Being a fan of ssdeep for fuzzy hashing, I was interested in this article comparing ssdeep to sdhash.

As the article says, ssdeep basically breaks up a file into pieces, hashes each piece, and combines the produced hashes to create a hash for the whole file. Similarity for each piece of the file can then be calculated since small chunks of the file are examined. When comparing two files, the similarity of chunks will result in a similar hash.

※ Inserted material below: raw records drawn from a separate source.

Lemma clude_lines_of incs excs c : clude_is c incs excs →
  clude_lines c = opt (negb (length incs =? 0)%nat) (1 :: 105 :: spaced incs) ++ opt (negb (length excs =? 0)%nat) (1 :: 120 :: spaced excs).
Proof.
  intros [Hf ->]. unfold clude_lines. rewrite nums_saveNums.
  - rewrite !filter_app. assert (H1 : ∀ (l : list Z), filter (λ p : Z * Z, 0 < snd p) (map (λ n, (n, 1)) l) = map (λ n, (n, 1)) l).
    { induction l as [|n l IH]; [done|]. cbn [map]. rewrite filter_cons_True by (cbn; lia). by rewrite IH. }
    assert (H2 : ∀ (l : list Z), filter (λ p : Z * Z, 0 < snd p) (map (λ n, (n, -1)) l) = []).
    { induction l as [|n l IH]; [done|]. cbn [map]. by rewrite filter_cons_False by (cbn; lia). }
    assert (H3 : ∀ (l : list Z), filter (λ p : Z * Z, snd p < 0) (map (λ n, (n, 1)) l) = []).
    { induction l as [|n l IH]; [done|]. cbn [map]. by rewrite filter_cons_False by (cbn; lia). }
    assert (H4 : ∀ (l : list Z), filter (λ p : Z * Z, snd p < 0) (map (λ n, (n, -1)) l) = map (λ n, (n, -1)) l).
    { induction l as [|n l IH]; [done|]. cbn [map]. rewrite filter_cons_True by (cbn; lia). by rewrite IH. }
    rewrite H1, H2, H3, H4, app_nil_r. cbn [app]. rewrite !map_map. cbn [fst]. by rewrite !map_id.
  - apply Forall_app in Hf as [Hi He]. apply Forall_app. split; apply Forall_map; (eapply Forall_impl; [eassumption|]); intros n Hn; split; cbn in *; lia.
Qed.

sdhash, on the other hand, uses probabilistic feature extraction to find features that are unlikely to happen randomly. The extracted features are hashed and put into a Bloom filter. For the comparison of two files, Bloom filters are compared using a Hamming distance measure. The more similar the filter, the lower the Hamming distance.

The article An Evaluation of Forensic Similarity Hashes demonstrated that with the different approaches, sdhash appears to outperform ssdeep in many instances. Because of this, I took a closer look at sdhash.

One of the more interesting features of sdhash is the ability to tell the command how many threads you want to spawn. In Roussev's paper he talks about parallelization. He had 12 processors on a test machine, with 24 cores. In many of his tests he was spawning 24 threads.

So, wanting to get a feel for sdhash I built it on a 2.4 Ghz Intel Core 2 Duo machine. Building was straightforward on OS X: make && sudo make install
$ sdhash --version
sdhash 2.3alpha by Vassil Roussev, Candice Quates, August 2012, rev 476
       http://sdhash.org, license Apache v2.0
When doing a comparison you first need to create a list of SDBFs (bloom filters) for the files of interest. The switches I was most interested in were:

  -r [ --deep ]                         generate SDBFs from directories and files
  -g [ --gen-compare ]             generate SDBFs and compare all pairs
  -c [ --compare ]                   compare all pairs in SDBF file, or
                                            compare two SDBF files to each other

So, let's say I had a corpus of illegal images in a folder (and potentially many sub-folders) named "evidence". I could create the hashes of each of the images using the command:
$sdhash -r evidence/ > illegal_images.sdbf
In this case I am outputting the results to the file "illegal_images.sdbf" using a standard >, but you can also use -o to specify the output file.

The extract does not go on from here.